TASK INSTRUCTIONS: Go through the data line by line from the top, retyping each exactly, and end with the line that contains "cache directory); the".

DATA TO PROCESS:
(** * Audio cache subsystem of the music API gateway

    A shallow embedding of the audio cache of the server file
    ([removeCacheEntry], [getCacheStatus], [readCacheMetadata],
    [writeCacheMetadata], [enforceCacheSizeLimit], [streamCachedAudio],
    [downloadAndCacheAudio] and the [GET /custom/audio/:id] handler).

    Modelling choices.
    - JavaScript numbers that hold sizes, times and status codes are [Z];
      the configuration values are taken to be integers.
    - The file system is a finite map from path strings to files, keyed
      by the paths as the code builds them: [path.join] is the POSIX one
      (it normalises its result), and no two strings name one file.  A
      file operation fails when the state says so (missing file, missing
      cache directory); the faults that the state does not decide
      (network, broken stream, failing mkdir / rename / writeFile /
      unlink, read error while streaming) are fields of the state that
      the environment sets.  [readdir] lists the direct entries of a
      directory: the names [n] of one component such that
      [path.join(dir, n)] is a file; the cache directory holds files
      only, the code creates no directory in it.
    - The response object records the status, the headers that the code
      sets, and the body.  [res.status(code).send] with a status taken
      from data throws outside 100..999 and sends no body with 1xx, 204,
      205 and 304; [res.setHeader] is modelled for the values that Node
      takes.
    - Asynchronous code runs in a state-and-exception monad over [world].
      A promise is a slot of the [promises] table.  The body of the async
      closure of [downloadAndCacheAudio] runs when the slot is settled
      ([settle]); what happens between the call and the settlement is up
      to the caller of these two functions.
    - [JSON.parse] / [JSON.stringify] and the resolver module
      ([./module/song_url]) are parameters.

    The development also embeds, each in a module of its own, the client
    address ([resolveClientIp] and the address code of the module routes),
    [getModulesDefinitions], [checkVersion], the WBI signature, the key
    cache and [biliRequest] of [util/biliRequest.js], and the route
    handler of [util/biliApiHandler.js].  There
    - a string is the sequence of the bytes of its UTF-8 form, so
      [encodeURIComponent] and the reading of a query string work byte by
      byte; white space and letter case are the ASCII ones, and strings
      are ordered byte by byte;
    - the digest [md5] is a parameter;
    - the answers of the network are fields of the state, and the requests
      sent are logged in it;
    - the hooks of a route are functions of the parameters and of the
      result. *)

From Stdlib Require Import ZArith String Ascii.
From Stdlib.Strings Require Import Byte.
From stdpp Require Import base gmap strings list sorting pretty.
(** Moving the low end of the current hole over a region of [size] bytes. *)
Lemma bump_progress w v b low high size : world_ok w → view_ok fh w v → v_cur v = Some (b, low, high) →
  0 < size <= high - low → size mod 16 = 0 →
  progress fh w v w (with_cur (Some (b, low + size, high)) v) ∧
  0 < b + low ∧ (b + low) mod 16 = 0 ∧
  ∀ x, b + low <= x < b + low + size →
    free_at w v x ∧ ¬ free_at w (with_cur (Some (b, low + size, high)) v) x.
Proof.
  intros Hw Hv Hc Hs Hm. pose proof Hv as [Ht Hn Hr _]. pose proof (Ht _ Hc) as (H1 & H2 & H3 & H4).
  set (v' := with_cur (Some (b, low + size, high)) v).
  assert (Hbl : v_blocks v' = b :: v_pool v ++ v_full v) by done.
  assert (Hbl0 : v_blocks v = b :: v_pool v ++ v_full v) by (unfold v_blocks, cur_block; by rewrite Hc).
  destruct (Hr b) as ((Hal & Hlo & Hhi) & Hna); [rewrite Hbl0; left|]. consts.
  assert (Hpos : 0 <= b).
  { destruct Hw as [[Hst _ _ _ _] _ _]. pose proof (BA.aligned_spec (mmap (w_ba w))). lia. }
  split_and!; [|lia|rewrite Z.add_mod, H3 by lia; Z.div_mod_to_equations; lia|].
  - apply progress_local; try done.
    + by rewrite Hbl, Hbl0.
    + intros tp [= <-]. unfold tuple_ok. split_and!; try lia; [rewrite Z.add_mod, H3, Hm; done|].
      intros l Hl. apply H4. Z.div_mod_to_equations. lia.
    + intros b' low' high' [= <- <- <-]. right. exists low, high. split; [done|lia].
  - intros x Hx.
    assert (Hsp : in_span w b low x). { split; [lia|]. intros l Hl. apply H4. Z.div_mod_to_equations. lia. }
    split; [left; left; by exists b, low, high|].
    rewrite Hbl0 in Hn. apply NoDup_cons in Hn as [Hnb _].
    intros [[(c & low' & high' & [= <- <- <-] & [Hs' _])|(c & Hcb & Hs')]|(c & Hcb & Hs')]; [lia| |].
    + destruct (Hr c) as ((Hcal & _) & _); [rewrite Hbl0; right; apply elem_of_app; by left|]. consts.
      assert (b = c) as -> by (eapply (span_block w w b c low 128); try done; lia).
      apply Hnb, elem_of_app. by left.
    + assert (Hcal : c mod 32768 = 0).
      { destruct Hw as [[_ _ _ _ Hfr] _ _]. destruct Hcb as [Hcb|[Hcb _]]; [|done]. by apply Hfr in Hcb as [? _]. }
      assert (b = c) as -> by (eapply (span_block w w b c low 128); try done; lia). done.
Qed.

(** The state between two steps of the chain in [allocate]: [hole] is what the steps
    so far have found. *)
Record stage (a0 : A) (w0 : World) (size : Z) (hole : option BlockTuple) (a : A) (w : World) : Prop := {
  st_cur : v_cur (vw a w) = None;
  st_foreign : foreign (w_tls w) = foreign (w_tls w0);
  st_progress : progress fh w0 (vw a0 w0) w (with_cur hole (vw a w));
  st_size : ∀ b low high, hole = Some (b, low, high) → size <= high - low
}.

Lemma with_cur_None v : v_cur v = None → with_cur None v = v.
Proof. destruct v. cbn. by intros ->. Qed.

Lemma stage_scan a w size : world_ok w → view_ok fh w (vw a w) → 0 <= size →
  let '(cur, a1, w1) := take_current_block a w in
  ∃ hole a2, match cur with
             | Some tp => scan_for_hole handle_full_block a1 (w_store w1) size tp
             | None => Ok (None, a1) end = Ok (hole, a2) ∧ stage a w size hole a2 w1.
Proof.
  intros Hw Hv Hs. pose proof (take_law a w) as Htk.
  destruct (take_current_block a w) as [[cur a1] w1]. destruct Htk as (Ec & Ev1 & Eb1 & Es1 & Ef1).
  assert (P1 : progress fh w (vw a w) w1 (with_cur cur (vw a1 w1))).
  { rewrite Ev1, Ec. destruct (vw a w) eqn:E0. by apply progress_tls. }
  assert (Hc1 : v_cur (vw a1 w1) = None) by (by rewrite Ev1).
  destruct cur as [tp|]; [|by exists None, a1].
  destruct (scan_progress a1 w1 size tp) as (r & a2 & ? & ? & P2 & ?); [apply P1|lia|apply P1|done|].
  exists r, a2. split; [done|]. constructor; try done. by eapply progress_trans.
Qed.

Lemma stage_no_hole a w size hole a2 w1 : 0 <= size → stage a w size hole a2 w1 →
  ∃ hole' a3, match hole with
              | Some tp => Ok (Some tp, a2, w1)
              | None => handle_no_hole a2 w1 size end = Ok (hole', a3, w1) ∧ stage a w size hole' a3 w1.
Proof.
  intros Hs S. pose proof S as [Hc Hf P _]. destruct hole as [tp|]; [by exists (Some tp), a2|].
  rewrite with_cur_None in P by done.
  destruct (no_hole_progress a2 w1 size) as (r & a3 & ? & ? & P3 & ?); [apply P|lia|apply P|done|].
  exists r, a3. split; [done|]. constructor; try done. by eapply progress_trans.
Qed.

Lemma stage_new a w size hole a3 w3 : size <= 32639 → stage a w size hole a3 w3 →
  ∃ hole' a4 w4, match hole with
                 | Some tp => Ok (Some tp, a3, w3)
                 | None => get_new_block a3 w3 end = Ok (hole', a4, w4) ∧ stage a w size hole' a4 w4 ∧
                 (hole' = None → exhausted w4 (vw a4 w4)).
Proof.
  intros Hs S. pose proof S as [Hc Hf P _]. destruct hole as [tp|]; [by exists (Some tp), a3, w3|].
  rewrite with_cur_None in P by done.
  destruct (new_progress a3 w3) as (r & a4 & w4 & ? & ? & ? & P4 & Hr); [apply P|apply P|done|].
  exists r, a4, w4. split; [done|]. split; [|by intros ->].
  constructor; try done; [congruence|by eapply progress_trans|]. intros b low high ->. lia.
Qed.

EXERCISE OUTPUT:
(** * Audio cache subsystem of the music API gateway

    A shallow embedding of the audio cache of the server file
    ([removeCacheEntry], [getCacheStatus], [readCacheMetadata],
    [writeCacheMetadata], [enforceCacheSizeLimit], [streamCachedAudio],
    [downloadAndCacheAudio] and the [GET /custom/audio/:id] handler).

    Modelling choices.
    - JavaScript numbers that hold sizes, times and status codes are [Z];
      the configuration values are taken to be integers.
    - The file system is a finite map from path strings to files, keyed
      by the paths as the code builds them: [path.join] is the POSIX one
      (it normalises its result), and no two strings name one file.  A
      file operation fails when the state says so (missing file, missing
      cache directory); the faults that the state does not decide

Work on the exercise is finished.